It’s been a busy couple of days, visiting a professional polytunnel farm in Blantyre and moving on to a small farm where we hope to place the first of our 150 polytunnels.
Ruth at Roseberry Farms showed us what is possible in Malawi. Polytunnel farming means that tomatoes and salad vegetables can be grown to supermarket standards through good training and embracing modern technology. We’re excited to see what can be done in the North of Malawi as our women farmers take up smart agriculture in this way.

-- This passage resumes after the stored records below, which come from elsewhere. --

Lemma bit_index_bound bm_idx : bit_index_in_range label_bitmap bm_idx = true ->
  bm_idx < zlen label_bitmap * 64.
Proof.
  unfold bit_index_in_range. intros [_ H%Z.ltb_lt]%andb_true_iff.
  rewrite Z.shiftr_div_pow2 in H by lia. change (2 ^ 6) with 64 in H.
  Z.to_euclidean_division_equations. lia.
Qed.

(** Turns beyond the end of the bitmap change nothing. *)
Lemma edges_enough visit node_id current : forall n m steps bm_idx out,
  (Z.to_nat (zlen label_bitmap * 64 - bm_idx) < n)%nat ->
  (Z.to_nat (zlen label_bitmap * 64 - bm_idx) < m)%nat ->
  edges label_bitmap labels visit n steps node_id bm_idx current out
  = edges label_bitmap labels visit m steps node_id bm_idx current out.
Proof.
  induction n as [|n IH]; intros [|m] steps bm_idx out Hn Hm; [lia|lia|lia|]. cbn [edges].
  destruct (100000 <? steps + 1); [done|].
  destruct (bit_index_in_range label_bitmap bm_idx) eqn:E; [|done].
  apply bit_index_bound in E. cbn [negb].
  repeat case_match; try done. apply IH; lia.
Qed.

(** Calls below the depth limit change nothing. *)
Lemma traverse_enough : forall fuel depth node_id bm_idx current out,
  4098 - depth <= Z.of_nat fuel ->
  traverse leaves label_bitmap labels (S fuel) depth node_id bm_idx current out
  = traverse leaves label_bitmap labels fuel depth node_id bm_idx current out.
Proof.
  induction fuel as [|fuel IH]; intros depth node_id bm_idx current out Hd.
  { cbn [traverse]. by rewrite (proj2 (Z.ltb_lt 4096 depth)) by lia. }
  cbn [traverse]. case_match; [done|]. cbv zeta. apply edges_ext. intros. apply IH. lia.
Qed.

Lemma succinct_keys_enough k :
  traverse leaves label_bitmap labels (k + Z.to_nat 4098) 0 0 0 [] []
  = succinct_keys leaves label_bitmap labels.
Proof.
  induction k as [|k IH]; [done|]. rewrite <-IH. apply traverse_enough. lia.
Qed.
End TrieEnds.

(** C34.  What the reader of binary rule sets can come to, on any input.  It ends (its
    loops never take more than one step per input byte) with a compiled set, an error, a
    panic when a count or length field asks for more memory than there can be, or with an
    overflow of the stack.  On a stack with room for fewer nested calls it overflows or
    does what it does on one that is large enough, and that never overflows.  Nothing in
    the code bounds the nesting: however large the stack, a file that decompresses to one
    byte and three more for each level overflows it.  The trie walk, in contrast, ends by
    its own guards on depth and steps: no bound on recursion beyond theirs changes what
    it returns. *)
Theorem parse_srs_outcomes `{Zlib} room data leaves label_bitmap labels k :
  match parse_srs data with
  | Ok _ => take 3 data = MAGIC_SRS /\ is_Some (zlib_decode (drop 4 data))
  | Err _ => True
  | Panic m => m = "capacity overflow"%string
  end
  /\ (parse_srs_on room data = Panic "stack overflow" \/ parse_srs_on room data = parse_srs data)
  /\ (forall body, take 3 data = MAGIC_SRS -> 5 <= zlen data -> zlib_decode (drop 4 data) = Some (x01 :: nested_rules (S room) ++ body) ->
        parse_srs_on room data = Panic "stack overflow")
  /\ traverse leaves label_bitmap labels (k + Z.to_nat 4098) 0 0 0 [] []
     = succinct_keys leaves label_bitmap labels.
Proof.
  assert (Hgood : match parse_srs data with
    | Ok _ => take 3 data = MAGIC_SRS /\ is_Some (zlib_decode (drop 4 data)) | Err _ => True | Panic m => m = "capacity overflow"%string end).
  { unfold parse_srs, parse_srs_on. destruct (zlen data <? 5); [done|]. cbn [orb].
    case_bool_decide as Hm; [|done]. cbn [negb].
    destruct (zlib_decode (drop 4 data)) as [d|]; [|done]. cbn [ok_or context mbind result_bind default from_option id].
    pose proof (read_uvarint_consumes d) as Hu.
    destruct (read_uvarint d) as [[n s]|e|e]; [|exact I|exact Hu]. cbn [mbind result_bind]. simpl in Hu.
    pose proof (proj1 (parse_rules_fine (S (length s)) (length d)) false n default_srs s ltac:(lia)) as Hp.
    destruct (parse_rules _ _ _ _ _ _) as [[out s']|e|e]; [by split; [|eexists]|exact I|]. destruct Hp as [|[_ Hp]]; [done|lia]. }
  split; [exact Hgood|]. split; [|split; [|apply succinct_keys_enough]].
  - assert (Hle : forall r r', (r <= r')%nat -> or_overflow (parse_srs_on r data) (parse_srs_on r' data)).
    { intros r r' Hr. unfold parse_srs_on. destruct (_ || _); [apply overflow_same|]. do 2 (apply overflow_bind; [apply overflow_same|]; intros ?).
      destruct a0 as [n s]. apply overflow_bind; [apply (proj1 (parse_rules_larger _ r r' Hr))|]. intros [out s']. apply overflow_same. }
    unfold parse_srs in *. set (enough := length _) in *. destruct (Nat.le_ge_cases room enough) as [Hr|Hr]; [exact (Hle _ _ Hr)|].
    destruct (Hle _ _ Hr) as [Ho|Ho]; [by rewrite Ho in Hgood|by right].
  - intros body Hm Hl Hz. unfold parse_srs_on. rewrite (proj2 (Z.ltb_ge _ _)), bool_decide_eq_true_2, Hz by done.
    cbn [orb negb ok_or context mbind result_bind].
    change (read_uvarint (x01 :: nested_rules (S room) ++ body)) with (Ok (1, nested_rules (S room) ++ body)). cbn [mbind result_bind].
    rewrite nested_overflow; [done|]. rewrite length_app.
    assert (Hn : forall d, length (nested_rules d) = (3 * d)%nat) by (induction d as [|d IHd]; [done|cbn [nested_rules length]; rewrite IHd; lia]).
    rewrite Hn. lia.
Qed.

Our next stop was Kande where we met Grace and Emily – two remarkable women who have had good careers but have now returned to their village and to farming, and are inspiring other women and the next generation through their farm. They already have two of our Futurepumps and we are preparing to help them get started with Polytunnel farming. Their tomatoes in the field were great and we’re sure that they will make the most of the Polytunnels. This is the heart of what we do at Malawi Fruits – getting modern farming technology into the hands of small-scale farmers and training them to maximise the potential of that. Emily was pointing to the young people helping in the field – she calls them her grandchildren although some are orphans who she cares for – and she was telling us that the farm, with its Futurepump irrigation, is paying their school fees. “Just imagine what we can do for them when we have Polytunnels!”, she said.
Malawi is a fascinating place and we were sitting having breakfast beside Lake Malawi yesterday morning when a monkey came and stole a slice of toast off the table. The waiter chased him away and threw a stone at him. The monkey calmly picked up the stone and threw it back! You don’t get breakfast entertainment like that in the UK.